Anyone who has been on an airplane knows the phrase “Put your oxygen mask on first before helping others.” It is important to remember that engaging in self-care does not mean you are being selfish. Taking care of yourself allows you to take care of your family.

It’s okay to feel overwhelmed. Overnight you have become a teacher, playmate, and provider on top of your role as a parent.



ALL HOUSEHOLDS

We know every family is different, but below are some ideas that most households can implement tomorrow.

  1. Create a routine: It is easy to wake up whenever you want when you have nowhere that you need to go. However, establishing a schedule provides structure and consistency.
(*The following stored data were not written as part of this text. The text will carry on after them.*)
(** The key of [lru_cache] for [_get_sticker_set_name(send, id)]: the
    bound method [client.send], identified by its client, and the pair
    [(id, access_hash)]. *)
Definition lru_key : Type := (nat * (Z * Z))%type.

Definition lru_key_eqb (a b : lru_key) : bool :=
  Nat.eqb (fst a) (fst b)
  && Z.eqb (fst (snd a)) (fst (snd b))
  && Z.eqb (snd (snd a)) (snd (snd b)).

Definition lru_maxsize : nat := 256.

(** The cache, most recently used entry first. *)
Definition lru_cache : Type := list (lru_key * option string).

Fixpoint cache_find (k : lru_key) (c : lru_cache) : option (option string) :=
  match c with
  | [] => None
  | (k', v) :: c' => if lru_key_eqb k k' then Some v else cache_find k c'
  end.

Fixpoint cache_remove (k : lru_key) (c : lru_cache) : lru_cache :=
  match c with
  | [] => []
  | (k', v) :: c' =>
      if lru_key_eqb k k' then c' else (k', v) :: cache_remove k c'
  end.

(** A hit moves the entry to the front. *)
Definition lru_touch (k : lru_key) (v : option string) (c : lru_cache)
    : lru_cache :=
  (k, v) :: cache_remove k c.

(** A miss stores the result at the front; a full cache drops its least
    recently used entry. *)
Definition lru_store (k : lru_key) (v : option string) (c : lru_cache)
    : lru_cache :=
  (k, v) :: (if Nat.leb lru_maxsize (List.length c) then removelast c else c).
Definition throw {St A} (e : exception) : M St A := λ s, Throws e s.
Definition get {St} : M St St := λ s, Returns s s.
Definition modify {St} (f : St → St) : M St unit := λ s, Returns tt (f s).

(** [for (const auto& x : xs) body(x);] *)
Fixpoint for_each {St A} (body : A → M St unit) (xs : list A) : M St unit :=
  match xs with
  | [] => mret tt
  | x :: xs' => body x ;; for_each body xs'
  end.

(** The state the call ends in, whatever its outcome. *)
Definition final_state {St A} (o : outcome St A) : St :=
  match o with Returns _ s | Throws _ s | Blocks s => s end.

Definition throws {St A} (o : outcome St A) : bool :=
  match o with Throws _ _ => true | _ => false end.

Definition returns {St A} (o : outcome St A) : bool :=
  match o with Returns _ _ => true | _ => false end.

(** ** The operating system as the sinks see it *)

Record OS : Type := mkOS {
  (** the regular files and their contents *)
  files : gmap string (list ascii);
  (** the paths the system refuses to open for writing (missing or
      read-only directory, read-only file, ...) *)
  refused : gset string;
  (** [std::filesystem::current_path().string()] *)
  current_path : string;
  (** what [std::this_thread::get_id()] prints in a writer thread *)
  this_thread_id : string
}.

(** [std::filesystem::exists]. *)
Definition fs_exists (file : string) (os : OS) : bool :=
  bool_decide (is_Some (files os !! file)).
  2. Schedule in YOU time: Find a time that works naturally and devote it to something relaxing and enjoyable, even if that means your child gets some extra iPad time. Are you the first one to wake up in the morning? Use that time to take a walk, listen to music, or enjoy a cup of coffee in silence.

  3. Video chat: Arrange a time with a friend or family member to video chat. Seeing the face of someone new will help break up the monotony that accompanies self-isolation.

  4. Plan an activity you enjoy: Always wanted to take yoga but never had time? Many classes are available on video platforms like Zoom. Planning an enjoyable activity into your schedule will give you something to look forward to.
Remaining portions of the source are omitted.